Lemma conn_opened_failed s c stat L R : status (conn_of s c) = CONN_FAILED -> stat <> 0 ->
  pm_inv (pm s) L (tx_handle (conn_of s c) :: rx_handle (conn_of s c) :: R) ->
  (base.size (Packetmem.live (pm s)) < fuel)%nat ->
  exists s', appif_conn_opened cfg_ip kout_room fuel s c stat = Done s' /\ conn_gone s s' c stat R /\
    s' = s <| events := events s' |> <| allocated := allocated s' |> <| pm := pm s' |>.
Proof.
  intros Hst Hs Hp Hf. unfold appif_conn_opened, conn_gone. destruct (kout_room _ _); cbn [negb].
  - rewrite !(proj2 (Z.eqb_neq stat 0)) by done. unfold tcp_destroy. rewrite bool_decide_true by done.
    cbn [assert_ mbind outcome_bind]. unfold conn_free.
    destruct (free_buffers_ok size size_ok fuel s L R c Hp Hf) as (pm' & L' & -> & Hp' & Hsa). cbn [mbind outcome_bind].
    eexists. split; [reflexivity|]. split; [|done]. split; [done|]. split; [done|]. by exists L'.
  - exists s. split; [done|]. split; [done|]. by destruct s.
Qed.

(** C26: [conn_failed] on a connection of the table.  It leaves the table, its timer is
    stopped and it is marked as failed; when there is room in the queue to the
    application, the application is told and the connection and both buffers are freed.
    Otherwise it stays allocated, but is in no table any more.  In both cases
    its port stays in use. *)
Theorem conn_failed_correct s T now A dl ty L R c stat : table_ok crc32 crc64 s T -> registered T c -> c <> NULL ->
  (length (T (conn_bucket crc32 crc64 s c)) < fuel)%nat -> stat <> 0 ->
  tm_rep (tm s) now A dl ty -> (to_armed (conn_of s c) = true -> c + to_offset ∈ A) ->
  pm_inv (pm s) L (tx_handle (conn_of s c) :: rx_handle (conn_of s c) :: R) ->
  (base.size (Packetmem.live (pm s)) < fuel)%nat ->
  exists s' T', conn_failed s c stat = Done s' /\ table_ok crc32 crc64 s' T' /\
    (forall x, registered T' x <-> registered T x /\ x <> c) /\
    conn_of s' c = (conn_of s c) <| status := CONN_FAILED |> <| to_armed := false |> /\
    (forall x, x <> c -> conn_of s' x = conn_of s x) /\
    tm_rep (tm s') now (if to_armed (conn_of s c) then A ∖ {[c + to_offset]} else A) dl ty /\
    ports s' = ports s /\ conn_gone s s' c stat R.
Proof.
  intros Hk Hc H0 Hlen Hs Htm Hto Hp Hf. unfold Tcp.conn_failed.
  destruct (conn_unregister_reg crc32 crc64 fuel s T c Hk Hc H0 Hlen) as (s1 & T' & -> & Hk1 & Hreg & _ & Es1).
  cbn [mbind outcome_bind]. assert (Ec1 : cc s1 = cc s) by (by rewrite Es1).
  assert (Hco : conn_of s1 c = conn_of s c) by (unfold conn_of; by rewrite Ec1). rewrite Hco.
  set (a := to_armed (conn_of s c)) in *.
  assert (Hdis : exists s2, (if a then conn_timeout_disarm to_offset s1 c else Done s1) = Done s2 /\
    conn_of s2 c = (conn_of s c) <| to_armed := false |> /\ (forall x, x <> c -> conn_of s2 x = conn_of s1 x) /\
    tm_rep (tm s2) now (if a then A ∖ {[c + to_offset]} else A) dl ty /\ s2 = s1 <| cc := cc s2 |> <| tm := tm s2 |>).
  { unfold a in *. destruct (to_armed (conn_of s c)) eqn:Ea.
    - unfold conn_timeout_disarm. rewrite Hco, Ea. cbn [assert_ mbind outcome_bind].
      destruct (tm_disarm_law (tm s) now A dl ty (c + to_offset) Htm (Hto eq_refl)) as (m' & E & Htm').
      change (tm (set_conn s1 c _)) with (tm s1). replace (tm s1) with (tm s) by (by rewrite Es1). rewrite E.
      cbn [mbind outcome_bind]. eexists. split; [reflexivity|]. split; [apply fn_lookup_insert|].
      split; [intros x Hx; by apply fn_lookup_insert_ne|]. done.
    - exists s1. split; [done|]. split; [rewrite Hco, <-Ea; by destruct (conn_of s c)|]. split; [done|].
      split; [by rewrite Es1|by destruct s1]. }
  destruct Hdis as (s2 & -> & Ec2 & Eo2 & Htm2 & Es2). cbn [mbind outcome_bind].
  set (s3 := set_conn s2 c _).
  assert (E3 : conn_of s3 c = (conn_of s c) <| status := CONN_FAILED |> <| to_armed := false |>).
  { transitivity ((conn_of s2 c) <| status := CONN_FAILED |>); [apply fn_lookup_insert|by rewrite Ec2]. }
  assert (Hfix : events s3 = events s /\ allocated s3 = allocated s /\ pm s3 = pm s /\ ports s3 = ports s /\
    tcp_hashtable s3 = tcp_hashtable s1 /\ ht_next s3 = ht_next s1) by (unfold s3; rewrite Es2, Es1; done).
  destruct Hfix as (Ee & Eal & Ep & Epo & Eh & En).
  destruct (conn_opened_failed s3 c stat L R) as (s' & -> & Hg & Es'); [by rewrite E3|done|by rewrite E3, Ep|by rewrite Ep|].
  assert (Ecs : forall x, conn_of s' x = conn_of s3 x) by (intros x; unfold conn_of; by rewrite Es').
  assert (Eoth : forall x, x <> c -> conn_of s' x = conn_of s x).
  { intros x Hx. rewrite Ecs. transitivity (conn_of s2 x); [by apply fn_lookup_insert_ne|].
    rewrite Eo2 by done. unfold conn_of. by rewrite Ec1. }
  exists s', T'. split; [done|]. split; [|split; [done|split; [by rewrite Ecs|split; [done|split; [by rewrite Es'|split; [by rewrite Es'|]]]]]].
  - apply (table_ok_ext crc32 crc64 s1); [done|by rewrite Es'|by rewrite Es'|].
    intros x. unfold conn_bucket. destruct (decide (x = c)) as [->|Hne]; [by rewrite Ecs, E3, Hco|].
    rewrite Eoth by done. unfold conn_of. by rewrite Ec1.
  - unfold conn_gone in *. by rewrite E3, Ee, Eal, Ep in Hg.
Qed.
End Fail.

(** ** Timeouts of the handshake *)

(** The random delay lies between half of the timeout and half of it more. *)
Lemma delay_range t seed : 0 < t <= 33554432 ->
  let us := u32 (t / 2 + fst (Rng.Rng.utils_rng_gen32 seed) mod t) in t / 2 <= us < t / 2 + t /\ us < MIDDLE.
Proof.
  intros Ht us. pose proof (Z.mod_pos_bound (fst (Rng.Rng.utils_rng_gen32 seed)) t ltac:(lia)).
  assert (0 <= t / 2 <= t) by (Z.div_mod_to_equations; lia).
  unfold us. rewrite u32_small by lia. rewrite MIDDLE_val. lia.
Qed.

Section Handshake.
Context (config : configuration) (cfg_ip eth_addr : Z) (crc32 crc64 : Z -> Z -> Z).
Context (rte_ipv4_cksum rte_ipv4_udptcp_cksum : pkt_tcp -> Z) (rxq_len txq_len : Z) (txq_bufs : Z -> Z -> Z).
Context (to_offset mac_offset : Z) (kout_room : Z -> list event -> bool) (ctx_app : Z -> Z).
Context {M : Type} `{Timers M} (fuel : nat) (ts : Z) (buffer_contents : Z -> pkt_tcp).
Implicit Types (s : tcp_state M).

#[local] Abbreviation tcp_timeout := (tcp_timeout config cfg_ip eth_addr crc32 crc64 rte_ipv4_cksum rte_ipv4_udptcp_cksum
  rxq_len txq_len txq_bufs to_offset mac_offset kout_room ctx_app (M := M) fuel ts buffer_contents).

(** The timer of [c] is armed for [us] microseconds, the only change of the timers. *)
Definition rearmed s' now (A : gset Z) (dl ty : Z -> Z) c (us : Z) : Prop :=
  to_armed (conn_of s' c) = true /\
  tm_rep (tm s') now ({[c + to_offset]} ∪ A) (<[c + to_offset := now + us]> dl) (<[c + to_offset := TO_TCP_HANDSHAKE]> ty).

Lemma conn_timeout_arm_ok s now A dl ty c type : tm_rep (tm s) now A dl ty -> c + to_offset ∉ A -> c + to_offset <> 0 ->
  ts mod RANGE = now mod RANGE -> (size A < fuel)%nat -> to_armed (conn_of s c) = false ->
  0 < timeout (conn_of s c) <= 33554432 ->
  exists s' us, conn_timeout_arm to_offset fuel ts s c type = Done s' /\
    timeout (conn_of s c) / 2 <= us < timeout (conn_of s c) / 2 + timeout (conn_of s c) /\
    rearmed s' now A dl ty c us /\ conn_of s' c = (conn_of s c) <| to_armed := true |> /\
    (forall x, x <> c -> conn_of s' x = conn_of s x) /\ nic_of s' = nic_of s /\
    s' = s <| cc := cc s' |> <| rng := rng s' |> <| tm := tm s' |>.
Proof.
  intros Htm HA H0 Hts Hf Ha Ht. unfold conn_timeout_arm. rewrite Ha. cbn [negb assert_ mbind outcome_bind].
  destruct (delay_range _ (rng s) Ht) as (Hus & Hm). set (s1 := set_conn s c _).
  change (rng s1) with (rng s). destruct (Rng.Rng.utils_rng_gen32 (rng s)) as [r rng'] eqn:Er. cbn [fst] in *.
  rewrite (proj2 (Z.eqb_neq (timeout (conn_of s c)) 0)) by (clear -Ht; lia). set (us := u32 _) in *.
  change (tm (s1 <| rng := rng' |>)) with (tm s).
  assert (Hpos : 0 <= us < MIDDLE) by (split; [apply u32_range|done]).
  destruct (tm_arm_law fuel (tm s) now A dl ty (c + to_offset) us TO_TCP_HANDSHAKE ts Htm H0 HA Hpos) as (m' & E & Htm'); [done|done|done|].
  rewrite E. cbn [mbind outcome_bind]. eexists _, us. split; [reflexivity|]. split; [done|].
  assert (Ec : conn_of s1 c = (conn_of s c) <| to_armed := true |>) by apply fn_lookup_insert.
  split; [split; [|exact Htm']; change (conn_of _ c) with (conn_of s1 c); by rewrite Ec|]. split; [exact Ec|].
  split; [intros x Hx; by apply fn_lookup_insert_ne|]. done.
Qed.

(** C25: [tcp_timeout] for the timer of a connection that waits for the answer to its SYN.
    After the configured number of repetitions the connection fails; until then the
    timeout is doubled, the timer is armed again for half of it up to half of it more,
    and the SYN is sent again when there is room in the queue. *)
Theorem handshake_timeout_correct s now A dl ty c : status (conn_of s c) = CONN_SYN_SENT -> to_armed (conn_of s c) = true ->
  tm_rep (tm s) now A dl ty -> c + to_offset ∉ A -> c + to_offset <> 0 -> ts mod RANGE = now mod RANGE ->
  (size A < fuel)%nat -> 0 < timeout (conn_of s c) <= 16777216 ->
  let k := (conn_of s c) <| to_armed := false |> <| to_attempts := to_attempts (conn_of s c) + 1 |> in
  if tcp_handshake_retries config <? to_attempts (conn_of s c) + 1 then
    exists s1, tcp_timeout s (c + to_offset) TO_TCP_HANDSHAKE = conn_failed cfg_ip crc32 crc64 to_offset kout_room fuel s1 c (-1) /\
      conn_of s1 c = k /\ (forall x, x <> c -> conn_of s1 x = conn_of s x) /\ s1 = s <| cc := cc s1 |>
  else exists s' us, tcp_timeout s (c + to_offset) TO_TCP_HANDSHAKE = Done s' /\
    conn_of s' c = k <| to_armed := true |> <| timeout := 2 * timeout (conn_of s c) |> /\
    (forall x, x <> c -> conn_of s' x = conn_of s x) /\
    timeout (conn_of s c) <= us < 3 * timeout (conn_of s c) /\ rearmed s' now A dl ty c us /\ events s' = events s /\
    exists sent, tcp_sent s' = tcp_sent s ++ sent /\
      if tx_room (nic_of s) then exists buf q, sent = [(buf, q)] /\ control_for cfg_ip (conn_of s c) SYN_FLAGS q else sent = [].
Proof.
  intros Hst Ha Htm HA H0 Hts Hf Ht k. unfold Tcp.tcp_timeout. rewrite Z.add_simpl_r, Ha. cbn [assert_ mbind outcome_bind].
  set (s0 := set_conn s c _). assert (E0 : conn_of s0 c = (conn_of s c) <| to_armed := false |>) by apply fn_lookup_insert.
  change (TO_TCP_HANDSHAKE =? TO_TCP_CLOSED) with false. change (negb (TO_TCP_HANDSHAKE =? TO_TCP_HANDSHAKE)) with false.
  cbn [negb]. rewrite E0. cbn [status]. change (status ((conn_of s c) <| to_armed := false |>)) with (status (conn_of s c)).
  rewrite bool_decide_true by done. cbn [negb]. set (s1 := set_conn s0 c _).
  assert (E1 : conn_of s1 c = k) by (unfold s1, set_conn, Cc.set_conn, conn_of; cbn; by rewrite !fn_lookup_insert).
  assert (O1 : forall x, x <> c -> conn_of s1 x = conn_of s x).
  { intros x Hx. transitivity (conn_of s0 x); by apply fn_lookup_insert_ne. }
  rewrite !E1. change (to_attempts k) with (to_attempts (conn_of s c) + 1). destruct (_ <? _).
  { exists s1. split; [done|]. split; [done|]. split; [done|]. done. }
  change (timeout k) with (timeout (conn_of s c)). rewrite u32_small by (clear -Ht; lia). set (s2 := set_conn s1 c _).
  assert (E2 : conn_of s2 c = k <| timeout := timeout (conn_of s c) * 2 |>) by apply fn_lookup_insert.
  assert (O2 : forall x, x <> c -> conn_of s2 x = conn_of s x).
  { intros x Hx. rewrite <-O1 by done. by apply fn_lookup_insert_ne. }
  destruct (conn_timeout_arm_ok s2 now A dl ty c TO_TCP_HANDSHAKE) as (s3 & us & -> & Hus & Hre & E3 & O3 & En & Es3);
    [done|done|done|done|done|by rewrite E2|rewrite E2; cbn; clear -Ht; lia|].
  cbn [mbind outcome_bind].
  destruct (send_control_ok cfg_ip eth_addr rte_ipv4_cksum rte_ipv4_udptcp_cksum rxq_len txq_len txq_bufs mac_offset buffer_contents
    s3 c SYN_FLAGS true 0 TCP_MSS) as (n & sent & -> & _ & Hsent). cbn [snd].
  eexists _, us. split; [reflexivity|]. set (s4 := _ <| tcp_sent := _ |>).
  assert (E4 : forall x, conn_of s4 x = conn_of s3 x) by done.
  split; [rewrite E4, E3, E2, (Z.mul_comm 2); done|].
  split; [intros x Hx; rewrite E4, O3, O2 by done; done|].
  split; [rewrite E2 in Hus; cbn in Hus; clear -Hus; Z.div_mod_to_equations; lia|]. split; [exact Hre|].
  split; [by cbn; rewrite Es3|]. exists sent. split; [by cbn; rewrite Es3|]. rewrite En in Hsent.
  change (nic_of s2) with (nic_of s) in Hsent. destruct (tx_room _); [|done].
  destruct Hsent as (buf & q & -> & Hq). exists buf, q. split; [done|]. rewrite E3, E2 in Hq. exact Hq.
Qed.
End Handshake.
•••
## Task requirements
Go through the records above, find every line with the word "events", and list those lines.

## Task answer
    s' = s <| events := events s' |> <| allocated := allocated s' |> <| pm := pm s' |>.
  assert (Hfix : events s3 = events s /\ allocated s3 = allocated s /\ pm s3 = pm s /\ ports s3 = ports s /\
    timeout (conn_of s c) <= us < 3 * timeout (conn_of s c) /\ rearmed s' now A dl ty c us /\ events s' = events s /\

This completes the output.